While the latest intervention from the Chancellor is more targeted towards those sectors hardest hit, such as hospitality, the longer-term vision for recovery needs to be much bolder for young people.  The impetus behind the kick-start scheme to incentivise employers to keep hiring young people is fine in the short term, but it cannot be trusted to solve the unemployment crisis – hanging on for dear life won’t do.

This gets me to the central point of Smith’s thesis: it is within the government’s power to create transformational change. It is not enough to simply revert to the status quo in a world that has evolved in leaps in the space of a few months. The transformation has been most prominent through the adoption of digital technology, radically changing accessibility to education, development and e-commerce. The high streets may be closed but consumer spending in many categories is returning to near pre-Covid levels. People are adapting to the “new normal”.

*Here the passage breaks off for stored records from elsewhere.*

Lemma grants_evaluates c gen id now :
  cc_id (ct_config c) ≠ ""%string → is_valid_identifier (cc_site (ct_config c)) = true → ct_epoch c ≠ 0 →
  incarnation_valid (ct_incarnation c) = true → 0 < cc_lease_ttl_ms (ct_config c) → 0 < now → id ≠ 0 →
  evaluate_at (granted_token c gen id now) now = Status.OK.
Proof.
  intros. apply evaluate_at_ok. split; [by apply new_token_valid|]. cbn. lia.
Qed.

(** A controller whose lease was just granted for [gen] and whose chain it may advance. *)
Lemma finish_granted io now c s r c' :
  0 < ch_limit (ct_chain c) → cc_id (ct_config c) ≠ ""%string → 0 < cc_lease_ttl_ms (ct_config c) →
  Compose.run (collect_input now c) = Composed s → 0 ≤ ct_site_generation c < max_value → chain_in_term c →
  grants (bump Compositions c) (generation_next (ct_site_generation c)) now
    (acquire (bump Compositions c) (generation_next (ct_site_generation c)) now) →
  recompose io now c = Some (r, c') → recomposed now c r c' ∧ in_term c'.
Proof.
  intros Hlim Hid Httl Hrun Hg Hch (id & Hidne & Hgr & Hepoch & l & Hl & Hown) Hrec.
  pose proof (run_header _ _ Hrun) as (Hs & He & Hgen & Hi & Hsite & Hep & Hgne & Hinc & Hnow & _).
  cbn [in_site in_epoch in_generation in_incarnation in_now_ms collect_input] in Hs, He, Hgen, Hi, Hsite, Hep, Hgne, Hinc, Hnow.
  pose proof (generation_next_below _ (proj2 Hg)) as Hnext. rewrite Hnext in *.
  set (c1 := bump Compositions c) in *.
  assert (booked c c1) as ((Hcfg & Hci & Hca) & Hcc & Hce & Hcg) by apply bump_booked.
  unfold recomposed. rewrite Hrun. unfold recompose, finish_recompose in Hrec. rewrite Hrun in Hrec. cbv zeta in Hrec.
  fold c1 in Hrec. cbn [in_generation collect_input] in Hrec. rewrite Hnext in Hrec. unfold acquire in Hgr.
  destruct (acquire_site_authority _ _ _ _ _ _ _ _) as [[acquired granted] authority] eqn:Ha. cbn [fst snd] in *.
  injection Hgr as -> ->. change (negb (is_ok Status.GRANTED)) with false in Hrec. cbv iota in Hrec.
  set (t := granted_token _ _ _ _) in Hrec. change (default no_token (Some t)) with t in Hrec. apply (inj Some) in Hrec.
  unfold acquire in Hepoch, Hl. rewrite Ha in Hepoch, Hl. cbn [snd] in Hepoch, Hl.
  pose proof (offer_published io now (ct_site_generation c + 1) t s (set_token t (set_authority authority c1))) as Ho.
  rewrite Hrec in Ho. rewrite Hs, He in Ho.
  destruct Ho as (Hst & (Ho1 & Ho2 & Ho3) & Ho4 & Ho5 & Ho6 & q & Ho7).
  - exact Hsite.
  - exact Hep.
  - unfold t, granted_token. cbn. by rewrite Hcfg.
  - unfold t. rewrite grants_evaluates; by rewrite ?Hcfg, ?Hce, ?Hci.
  - by destruct c.
  - intros cur Hcur. replace (ct_chain (set_token _ _)) with (ct_chain c) in Hcur by (by destruct c).
    unfold advances, t, granted_token. cbn [tok_epoch tok_incarnation tok_generation]. rewrite Hce, Hci.
    destruct (Hch cur Hcur) as [?|(-> & -> & ?)]; [by left|right]. split; [done|]. right. split; [done|lia].
  - split; [split_and!; [done|done|done|by exists q]|].
    replace (ct_config (set_token _ _)) with (ct_config c) in Ho1 by (by destruct c).
    replace (ct_incarnation (set_token _ _)) with (ct_incarnation c) in Ho2 by (by destruct c).
    replace (ct_authority (set_token _ _)) with authority in Ho3 by (by destruct c).
    replace (ct_epoch (set_token _ _)) with (ct_epoch c) in Ho4 by (by destruct c).
    replace (ch_limit (ct_chain (set_token _ _))) with (ch_limit (ct_chain c)) in Ho6 by (by destruct c).
    unfold own_key, own_lease in *. rewrite Hcfg, ?Hci, ?Hce in *.
    split; unfold own_key, own_lease, chain_in_term; rewrite ?Ho1, ?Ho2, ?Ho3, ?Ho4, ?Ho5, ?Ho6.
    + done.
    + lia.
    + done.
    + exists l. split; [done|]. split_and!; try apply Hown. destruct Hown as (_ & _ & _ & _ & _ & _ & ?). lia.
    + done.
    + intros cur. rewrite Ho7. intros [= <-]. right. unfold published_as. cbn. rewrite He, Hi, Hgen. done.
Qed.

Lemma recompose_refused io now c code :
  Compose.run (collect_input now c) = Refused code →
  recompose io now c = Some (refused_result code "compose", bump SnapshotsRefused (bump Compositions c)).
Proof. intros H. unfold recompose, finish_recompose. by rewrite H. Qed.

Lemma recompose_in_term io now c r c' :
  in_term c → ct_site_generation c < max_value → recompose io now c = Some (r, c') →
  recomposed now c r c' ∧ in_term c'.
Proof.
  intros Hterm Hlt Hrec. pose proof Hterm as [[Hid Httl] Hg Hep (l & Hl & Hown) Hlim Hch].
  destruct (Compose.run (collect_input now c)) as [s|code|] eqn:Hrun.
  - apply (finish_granted io now c s r c'); try done; [lia|].
    pose proof (run_header _ _ Hrun) as (_ & _ & _ & _ & Hsite & He & _ & Hinc & Hnow & _).
    cbn [in_site in_epoch in_incarnation in_now_ms collect_input] in Hsite, He, Hinc, Hnow.
    rewrite (generation_next_below _ Hlt). destruct c. by apply (acquire_own _ _ _ l).
  - rewrite (recompose_refused _ _ _ _ Hrun) in Hrec. apply some_pair in Hrec as [<- <-].
    assert (booked c (bump SnapshotsRefused (bump Compositions c))) as Hb by (etrans; apply bump_booked).
    unfold recomposed. rewrite Hrun. split; [|eapply in_term_same; [by apply booked_same|done]].
    destruct Hb as ((_ & _ & ?) & ? & _ & ?). done.
  - unfold recompose, finish_recompose in Hrec. by rewrite Hrun in Hrec.
Qed.

(** * The start of a term *)

(** A controller as [create] makes it, beside the file of its store. *)
Definition fresh (cfg : controller_config) (boot : string) (f : option bytes) (c : controller) : Prop :=
  ∃ c0, create cfg boot = Ok c0 ∧ c = set_store None f c0.

Lemma fresh_fields cfg boot f c :
  fresh cfg boot f c → 0 ≤ cc_snapshot_history cfg →
  ct_authority c = empty_registry ∧ ch_history (ct_chain c) = [] ∧ 0 < ch_limit (ct_chain c)
  ∧ ct_store c = None ∧ ct_file c = f ∧ ct_running c = false ∧ ct_epoch c = 0 ∧ ct_site_generation c = 0
  ∧ ct_publications c = [] ∧ ct_retirements c = [] ∧ ct_revoked c = [] ∧ ct_reconstructed c = []
  ∧ cc_site (ct_config c) = cc_site cfg ∧ cc_persistent (ct_config c) = cc_persistent cfg
  ∧ cc_store (ct_config c) = cc_store cfg ∧ cc_snapshot_history (ct_config c) = cc_snapshot_history cfg
  ∧ cc_id (ct_config c) = cc_id cfg ∧ cc_lease_ttl_ms (ct_config c) = cc_lease_ttl_ms cfg ∧ 0 < cc_lease_ttl_ms cfg.
Proof.
  intros (c0 & Hc & ->) Hh. unfold create in Hc.
  destruct (negb _); [done|]. destruct (Z.leb_spec (cc_lease_ttl_ms cfg) 0); [done|].
  destruct (_ || _); [done|]. destruct (_ <? _); [done|]. cbv zeta in Hc.
  destruct (expectation_canonicalize _) as [canonical e]. destruct (negb _); [done|]. injection Hc as <-.
  split_and!; try done. by apply clamp_limit_range.
Qed.

Lemma raise_epoch_mono e t : e ≤ raise_epoch e t.
Proof. unfold raise_epoch. destruct (bool_decide _); simpl; [|done]. destruct (Z.ltb_spec e (tok_epoch t)); lia. Qed.

Lemma raise_all_mono ts : ∀ e, e ≤ foldl raise_epoch e ts.
Proof.
  induction ts as [|t ts IH]; intros e; [done|]. simpl. pose proof (raise_epoch_mono e t). specialize (IH (raise_epoch e t)). lia.
Qed.

Lemma recover_registry_epoch contents c :
  ct_chain (recover_registry contents c) = ct_chain c
  ∧ ∀ s, latest_snapshot contents = Some s → snap_epoch s ≤ ct_epoch (recover_registry contents c).
Proof.
  unfold recover_registry. destruct (latest_snapshot contents) as [s|]; destruct c; (split; [done|]); [|done].
  intros s' [= <-]. cbn. apply raise_all_mono.
Qed.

Earlier on in the crisis, as part of the Youth Employment Group, The Prince’s Trust helped by around 70 other organisations, suggested a range of bold proposals to inspire innovation and employment, not simply to protect existing jobs. It’s time for these proposals to be revisited.

The government should establish a weighty and internationally competitive central resource of grant and loan funding to foster entrepreneurship across the country, allowing young innovators a pool of start-up capital to create growth. To aid this, a campaign should be launched to promote entrepreneurship, including mentoring and services like legal support and HR, both of which are daunting obstacles to young innovators. Through the existing local enterprise partnership framework in England, as well as the devolved administrations across the UK, the government already has the route into local communities, it just needs a multiple of investment capital.

For all the money that has been spent on shoring up businesses in the short term and the questions of ongoing forbearance, would we not also like to see capital being directed at young people and their ideas? Trust in our own ingenuity? While the cost of servicing debt remains at record lows, money should be spent on growth and not just plasters.

As the pleasingly optimistic Bank of England Chief Economist, Andy Haldane, recently remarked:

“What often then emerges is a ‘popular narrative’. These narratives have been found to be an important driver of collective behaviour in financial markets and the economy… At times of stress, a global game of Chinese Whispers can generate unduly negative expectations. I think the prevailing popular economic narrative, among businesses and households currently, is unduly negative”.

As a country we’re at a crossroads, whether it be protecting jobs or examining school children. Consequently, we’re on a path of perpetual inequality – be it measured by age, region or background – unless a new path is chosen. The government should create a culture change towards entrepreneurship, from the teaching syllabus in schools to providing capital for risks to be taken. In partnership with business and organisations like The Prince’s Trust, the platform is there for young people to prosper.

If Adam Smith, writing in 1759, can establish a theory of courage that stands the test of time, then we should expect the same of ourselves now. Or the numbers of those unemployed will keep on growing and despair will drown us all.

Chris Sibbald is Chair of The Prince’s Trust’s Global Leadership Lunch and Managing Director at Finsbury.